EXERCISE GOAL ▸ Everything from the first line of the entries through the line containing "queue s ≠ []" is to be retyped exactly, and nothing beyond it.

RECORDS TO USE ▸
======
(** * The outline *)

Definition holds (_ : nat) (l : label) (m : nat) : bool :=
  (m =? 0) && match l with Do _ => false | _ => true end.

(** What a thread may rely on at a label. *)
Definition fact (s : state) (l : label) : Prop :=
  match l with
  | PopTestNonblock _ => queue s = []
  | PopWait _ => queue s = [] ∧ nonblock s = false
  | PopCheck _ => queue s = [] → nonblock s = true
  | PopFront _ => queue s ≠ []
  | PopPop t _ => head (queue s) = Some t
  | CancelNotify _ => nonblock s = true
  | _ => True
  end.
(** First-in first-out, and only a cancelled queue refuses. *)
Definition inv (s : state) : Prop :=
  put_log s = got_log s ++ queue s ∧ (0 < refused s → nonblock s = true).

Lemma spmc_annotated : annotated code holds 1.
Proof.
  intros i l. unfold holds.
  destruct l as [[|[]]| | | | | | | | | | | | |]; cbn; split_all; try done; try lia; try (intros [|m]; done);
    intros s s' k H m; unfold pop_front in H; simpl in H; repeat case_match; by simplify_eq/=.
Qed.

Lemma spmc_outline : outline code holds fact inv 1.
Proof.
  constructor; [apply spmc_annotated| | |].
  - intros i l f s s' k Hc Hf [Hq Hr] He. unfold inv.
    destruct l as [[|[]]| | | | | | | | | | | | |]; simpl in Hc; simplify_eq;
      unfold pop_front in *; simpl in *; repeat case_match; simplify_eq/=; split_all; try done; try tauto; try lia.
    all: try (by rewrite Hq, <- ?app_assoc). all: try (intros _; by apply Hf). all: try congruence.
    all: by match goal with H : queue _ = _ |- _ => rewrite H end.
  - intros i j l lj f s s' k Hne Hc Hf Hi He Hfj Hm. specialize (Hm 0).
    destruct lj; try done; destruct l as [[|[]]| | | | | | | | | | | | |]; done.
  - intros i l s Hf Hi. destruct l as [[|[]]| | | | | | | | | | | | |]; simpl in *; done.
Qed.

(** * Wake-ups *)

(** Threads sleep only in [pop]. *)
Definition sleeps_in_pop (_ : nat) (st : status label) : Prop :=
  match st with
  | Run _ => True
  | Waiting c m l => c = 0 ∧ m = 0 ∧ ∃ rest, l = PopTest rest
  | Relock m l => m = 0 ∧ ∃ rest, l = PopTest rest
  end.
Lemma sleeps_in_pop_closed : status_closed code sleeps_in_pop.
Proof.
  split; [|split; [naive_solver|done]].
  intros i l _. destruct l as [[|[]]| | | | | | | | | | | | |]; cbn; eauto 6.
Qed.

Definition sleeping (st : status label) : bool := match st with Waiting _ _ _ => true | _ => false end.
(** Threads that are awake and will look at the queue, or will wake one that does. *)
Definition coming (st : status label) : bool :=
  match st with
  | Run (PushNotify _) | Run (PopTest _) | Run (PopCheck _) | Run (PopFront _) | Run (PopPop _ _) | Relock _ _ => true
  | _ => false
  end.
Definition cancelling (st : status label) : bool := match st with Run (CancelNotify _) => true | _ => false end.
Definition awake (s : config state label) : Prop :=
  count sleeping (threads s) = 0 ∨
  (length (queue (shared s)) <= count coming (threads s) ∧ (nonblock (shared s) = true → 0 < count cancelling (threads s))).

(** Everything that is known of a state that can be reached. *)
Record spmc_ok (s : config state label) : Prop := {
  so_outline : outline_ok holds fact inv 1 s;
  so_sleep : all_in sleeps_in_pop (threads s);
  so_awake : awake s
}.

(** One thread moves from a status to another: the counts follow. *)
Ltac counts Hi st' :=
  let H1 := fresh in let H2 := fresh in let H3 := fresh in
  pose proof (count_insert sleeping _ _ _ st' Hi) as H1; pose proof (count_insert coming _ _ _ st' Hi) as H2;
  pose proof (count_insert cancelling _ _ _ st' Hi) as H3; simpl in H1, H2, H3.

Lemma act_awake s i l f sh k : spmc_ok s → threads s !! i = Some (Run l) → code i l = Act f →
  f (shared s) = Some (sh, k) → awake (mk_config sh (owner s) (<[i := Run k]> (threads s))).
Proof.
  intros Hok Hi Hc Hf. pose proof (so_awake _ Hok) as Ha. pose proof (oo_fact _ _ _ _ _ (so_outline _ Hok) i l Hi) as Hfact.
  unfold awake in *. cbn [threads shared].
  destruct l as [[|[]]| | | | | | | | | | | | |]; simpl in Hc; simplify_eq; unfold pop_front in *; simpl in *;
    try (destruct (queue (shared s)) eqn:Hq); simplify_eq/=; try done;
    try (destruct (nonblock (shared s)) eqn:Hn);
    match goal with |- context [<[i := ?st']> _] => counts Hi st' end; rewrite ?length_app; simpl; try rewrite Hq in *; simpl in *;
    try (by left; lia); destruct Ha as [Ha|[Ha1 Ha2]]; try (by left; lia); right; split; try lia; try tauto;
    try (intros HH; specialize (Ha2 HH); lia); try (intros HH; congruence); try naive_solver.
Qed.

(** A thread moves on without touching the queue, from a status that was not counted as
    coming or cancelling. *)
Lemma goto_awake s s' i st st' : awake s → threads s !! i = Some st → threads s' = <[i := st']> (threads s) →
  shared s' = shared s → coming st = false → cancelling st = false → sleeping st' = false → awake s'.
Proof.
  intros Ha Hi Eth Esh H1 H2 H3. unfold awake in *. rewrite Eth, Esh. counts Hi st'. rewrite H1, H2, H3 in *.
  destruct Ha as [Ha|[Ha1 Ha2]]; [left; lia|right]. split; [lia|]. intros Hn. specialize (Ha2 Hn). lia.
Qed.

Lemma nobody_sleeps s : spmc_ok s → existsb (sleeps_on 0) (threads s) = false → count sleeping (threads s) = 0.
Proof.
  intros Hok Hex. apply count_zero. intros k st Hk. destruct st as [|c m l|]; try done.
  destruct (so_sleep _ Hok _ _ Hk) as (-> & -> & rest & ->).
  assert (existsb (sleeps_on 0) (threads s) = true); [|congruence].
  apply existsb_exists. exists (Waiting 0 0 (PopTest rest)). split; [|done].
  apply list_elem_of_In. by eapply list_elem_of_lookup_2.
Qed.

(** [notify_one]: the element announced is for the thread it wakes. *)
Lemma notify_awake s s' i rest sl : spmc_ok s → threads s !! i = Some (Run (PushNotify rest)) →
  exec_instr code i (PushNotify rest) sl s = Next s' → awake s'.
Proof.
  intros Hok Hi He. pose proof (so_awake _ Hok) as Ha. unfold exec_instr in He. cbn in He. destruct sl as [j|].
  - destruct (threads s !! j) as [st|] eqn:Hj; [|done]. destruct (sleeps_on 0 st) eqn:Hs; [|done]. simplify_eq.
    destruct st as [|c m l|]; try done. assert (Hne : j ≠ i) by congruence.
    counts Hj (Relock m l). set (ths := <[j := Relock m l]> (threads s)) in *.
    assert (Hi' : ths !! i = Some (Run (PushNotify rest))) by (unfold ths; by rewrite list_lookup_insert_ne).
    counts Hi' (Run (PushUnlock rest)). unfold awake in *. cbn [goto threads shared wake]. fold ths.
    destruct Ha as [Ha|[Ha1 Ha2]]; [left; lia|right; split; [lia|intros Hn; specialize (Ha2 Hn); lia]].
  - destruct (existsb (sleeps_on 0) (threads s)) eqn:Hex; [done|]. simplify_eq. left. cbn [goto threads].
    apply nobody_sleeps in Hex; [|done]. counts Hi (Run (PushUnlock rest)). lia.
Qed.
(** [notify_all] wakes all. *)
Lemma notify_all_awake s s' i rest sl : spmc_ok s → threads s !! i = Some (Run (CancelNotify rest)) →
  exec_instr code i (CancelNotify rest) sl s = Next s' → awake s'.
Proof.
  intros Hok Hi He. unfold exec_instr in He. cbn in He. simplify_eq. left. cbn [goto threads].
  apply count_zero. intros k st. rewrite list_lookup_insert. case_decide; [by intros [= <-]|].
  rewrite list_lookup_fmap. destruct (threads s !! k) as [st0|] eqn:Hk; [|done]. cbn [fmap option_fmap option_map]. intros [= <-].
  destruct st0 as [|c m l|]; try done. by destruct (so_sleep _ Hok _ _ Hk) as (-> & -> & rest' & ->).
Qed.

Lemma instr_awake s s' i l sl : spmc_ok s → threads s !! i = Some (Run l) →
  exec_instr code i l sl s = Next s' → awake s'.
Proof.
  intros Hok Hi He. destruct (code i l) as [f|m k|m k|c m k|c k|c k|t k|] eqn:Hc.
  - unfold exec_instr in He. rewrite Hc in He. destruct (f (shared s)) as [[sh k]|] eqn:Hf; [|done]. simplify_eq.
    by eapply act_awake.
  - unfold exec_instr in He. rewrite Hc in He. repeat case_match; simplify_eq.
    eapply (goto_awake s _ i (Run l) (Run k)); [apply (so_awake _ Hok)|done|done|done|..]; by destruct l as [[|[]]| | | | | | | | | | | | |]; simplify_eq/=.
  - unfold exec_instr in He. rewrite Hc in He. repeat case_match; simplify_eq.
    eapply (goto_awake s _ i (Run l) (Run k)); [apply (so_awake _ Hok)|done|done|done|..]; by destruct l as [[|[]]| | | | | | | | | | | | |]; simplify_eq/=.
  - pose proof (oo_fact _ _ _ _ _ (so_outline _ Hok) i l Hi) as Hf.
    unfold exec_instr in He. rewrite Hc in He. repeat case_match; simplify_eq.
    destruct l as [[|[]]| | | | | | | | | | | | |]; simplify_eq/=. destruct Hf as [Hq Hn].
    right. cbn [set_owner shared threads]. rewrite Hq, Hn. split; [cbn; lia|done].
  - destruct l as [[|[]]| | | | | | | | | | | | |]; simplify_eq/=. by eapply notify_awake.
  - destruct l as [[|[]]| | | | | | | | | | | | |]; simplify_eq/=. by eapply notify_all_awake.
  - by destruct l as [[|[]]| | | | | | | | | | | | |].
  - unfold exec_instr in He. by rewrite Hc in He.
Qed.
======
EXERCISE SOLUTION ▸
(** * The outline *)

Definition holds (_ : nat) (l : label) (m : nat) : bool :=
  (m =? 0) && match l with Do _ => false | _ => true end.

(** What a thread may rely on at a label. *)
Definition fact (s : state) (l : label) : Prop :=
  match l with
  | PopTestNonblock _ => queue s = []
  | PopWait _ => queue s = [] ∧ nonblock s = false
  | PopCheck _ => queue s = [] → nonblock s = true
  | PopFront _ => queue s ≠ []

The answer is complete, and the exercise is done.